### [EXERCISE BRIEF]
The response should contain every record, reproduced exactly.

### [EXTRACTED ENTRIES]

(** [connect] on every branch. It returns true exactly when the socket has, or gets, a
    descriptor of the family of the address and the connection is made; then the socket
    is connected. When the system refuses the connection the socket is closed, and when
    it has no descriptor or another family nothing is connected. The remote address is
    the one asked for in every case, also when the function fails. *)
Theorem connect_exact addr ms s w : ok s w →
  ∃ b s' w', connect addr ms (s, w) = (Ok b, (s', w')) ∧ ok s' w' ∧
    remote_address_ s' = Some addr ∧ family_ s' = family_ s ∧
    (if (b : bool) then sock_ s' ≠ -1 ∧ is_connected_ s' = true ∧ Address.GetFamily addr = family_ s ∧
       (sock_ s ≠ -1 → sock_ s' = sock_ s) ∧
       ∃ w1 w2, sys_connect (sock_ s') addr (if decide (ms = no_timeout) then None else Some ms) w1 = (Ok 0, w2)
     else sock_ s' = -1 ∧ (is_connected_ s' = is_connected_ s ∨ is_connected_ s' = false) ∨
       sock_ s' ≠ -1 ∧ Address.GetFamily addr ≠ family_ s ∧ is_connected_ s' = is_connected_ s).
Proof.
  intros Hw. destruct (connect_keeps addr ms s w Hw) as (b & s' & w' & Hr & Hok' & _).
  exists b, s', w'. split; [done|]. split; [done|]. revert Hr. unfold connect. rewrite upd_bind, self_bind.
  set (s1 := set_remote_address_ (Some addr) s). assert (ok s1 w) as Hw1 by done.
  destruct (valid_or_new_spec s1 w Hw1) as (fd & w2 & Hr2 & Hw2 & Hfd).
  rewrite (bind_ok _ _ _ _ _ Hr2), self_bind. unfold IsValid. change (sock_ (set_sock_ fd s1)) with fd.
  case_bool_decide as Hv; [|intros [= <- <- <-]]; cbn [negb].
  2: { simpl in Hv. simpl. split_and!; [done..|left; auto]. }
  case_decide as Hf; [intros [= <- <- <-]; simpl; split_and!; [done..|right; auto]|].
  destruct (connect_quiet fd addr (if decide (ms = no_timeout) then None else Some ms)
    (ok_sock _ _ Hw2) w2 (proj1 Hw2)) as (rt & w3 & Hr3 & Hv3 & Ho3).
  rewrite (call_bind _ _ _ _ _ _ Hr3).
  assert (ok (set_sock_ fd s1) w3) as Hw3 by (unfold ok; rewrite Ho3; split; [done|apply Hw2]).
  destruct (decide (rt ≠ 0)) as [Hrt|Hrt].
  - destruct (close_spec _ _ Hw3) as (w4 & b4 & Hr4 & _). rewrite (bind_ok _ _ _ _ _ Hr4).
    intros [= <- <- <-]. simpl. split_and!; [done..|left; auto].
  - assert (rt = 0) as -> by lia. rewrite upd_bind.
    set (s4 := set_is_connected_ true (set_sock_ fd s1)).
    assert (GetRemoteAddress (s4, w3) = (Ok addr, (s4, w3))) as Hr4 by reflexivity.
    rewrite (bind_ok _ _ _ _ _ Hr4). assert (ok s4 w3) as Hw4 by done.
    destruct (GetLocalAddress_spec s4 w3 Hw4) as (a & b5 & w5 & Hr5 & _).
    rewrite (bind_ok _ _ _ _ _ Hr5). intros [= <- <- <-].
    destruct b5; simpl; (split_and!; [done..|exact Hfd|]); by exists w2, w3.
Qed.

### [ANSWER FOR THE TASK]
(** [connect] on every branch. It returns true exactly when the socket has, or gets, a
    descriptor of the family of the address and the connection is made; then the socket
    is connected. When the system refuses the connection the socket is closed, and when
    it has no descriptor or another family nothing is connected. The remote address is
    the one asked for in every case, also when the function fails. *)
Theorem connect_exact addr ms s w : ok s w →
  ∃ b s' w', connect addr ms (s, w) = (Ok b, (s', w')) ∧ ok s' w' ∧
    remote_address_ s' = Some addr ∧ family_ s' = family_ s ∧
    (if (b : bool) then sock_ s' ≠ -1 ∧ is_connected_ s' = true ∧ Address.GetFamily addr = family_ s ∧
       (sock_ s ≠ -1 → sock_ s' = sock_ s) ∧
       ∃ w1 w2, sys_connect (sock_ s') addr (if decide (ms = no_timeout) then None else Some ms) w1 = (Ok 0, w2)
     else sock_ s' = -1 ∧ (is_connected_ s' = is_connected_ s ∨ is_connected_ s' = false) ∨
       sock_ s' ≠ -1 ∧ Address.GetFamily addr ≠ family_ s ∧ is_connected_ s' = is_connected_ s).
Proof.
  intros Hw. destruct (connect_keeps addr ms s w Hw) as (b & s' & w' & Hr & Hok' & _).
  exists b, s', w'. split; [done|]. split; [done|]. revert Hr. unfold connect. rewrite upd_bind, self_bind.
  set (s1 := set_remote_address_ (Some addr) s). assert (ok s1 w) as Hw1 by done.
  destruct (valid_or_new_spec s1 w Hw1) as (fd & w2 & Hr2 & Hw2 & Hfd).
  rewrite (bind_ok _ _ _ _ _ Hr2), self_bind. unfold IsValid. change (sock_ (set_sock_ fd s1)) with fd.
  case_bool_decide as Hv; [|intros [= <- <- <-]]; cbn [negb].
  2: { simpl in Hv. simpl. split_and!; [done..|left; auto]. }
  case_decide as Hf; [intros [= <- <- <-]; simpl; split_and!; [done..|right; auto]|].
  destruct (connect_quiet fd addr (if decide (ms = no_timeout) then None else Some ms)
    (ok_sock _ _ Hw2) w2 (proj1 Hw2)) as (rt & w3 & Hr3 & Hv3 & Ho3).
  rewrite (call_bind _ _ _ _ _ _ Hr3).
  assert (ok (set_sock_ fd s1) w3) as Hw3 by (unfold ok; rewrite Ho3; split; [done|apply Hw2]).
  destruct (decide (rt ≠ 0)) as [Hrt|Hrt].
  - destruct (close_spec _ _ Hw3) as (w4 & b4 & Hr4 & _). rewrite (bind_ok _ _ _ _ _ Hr4).
    intros [= <- <- <-]. simpl. split_and!; [done..|left; auto].
  - assert (rt = 0) as -> by lia. rewrite upd_bind.
    set (s4 := set_is_connected_ true (set_sock_ fd s1)).
    assert (GetRemoteAddress (s4, w3) = (Ok addr, (s4, w3))) as Hr4 by reflexivity.
    rewrite (bind_ok _ _ _ _ _ Hr4). assert (ok s4 w3) as Hw4 by done.
    destruct (GetLocalAddress_spec s4 w3 Hw4) as (a & b5 & w5 & Hr5 & _).
    rewrite (bind_ok _ _ _ _ _ Hr5). intros [= <- <- <-].
    destruct b5; simpl; (split_and!; [done..|exact Hfd|]); by exists w2, w3.
Qed.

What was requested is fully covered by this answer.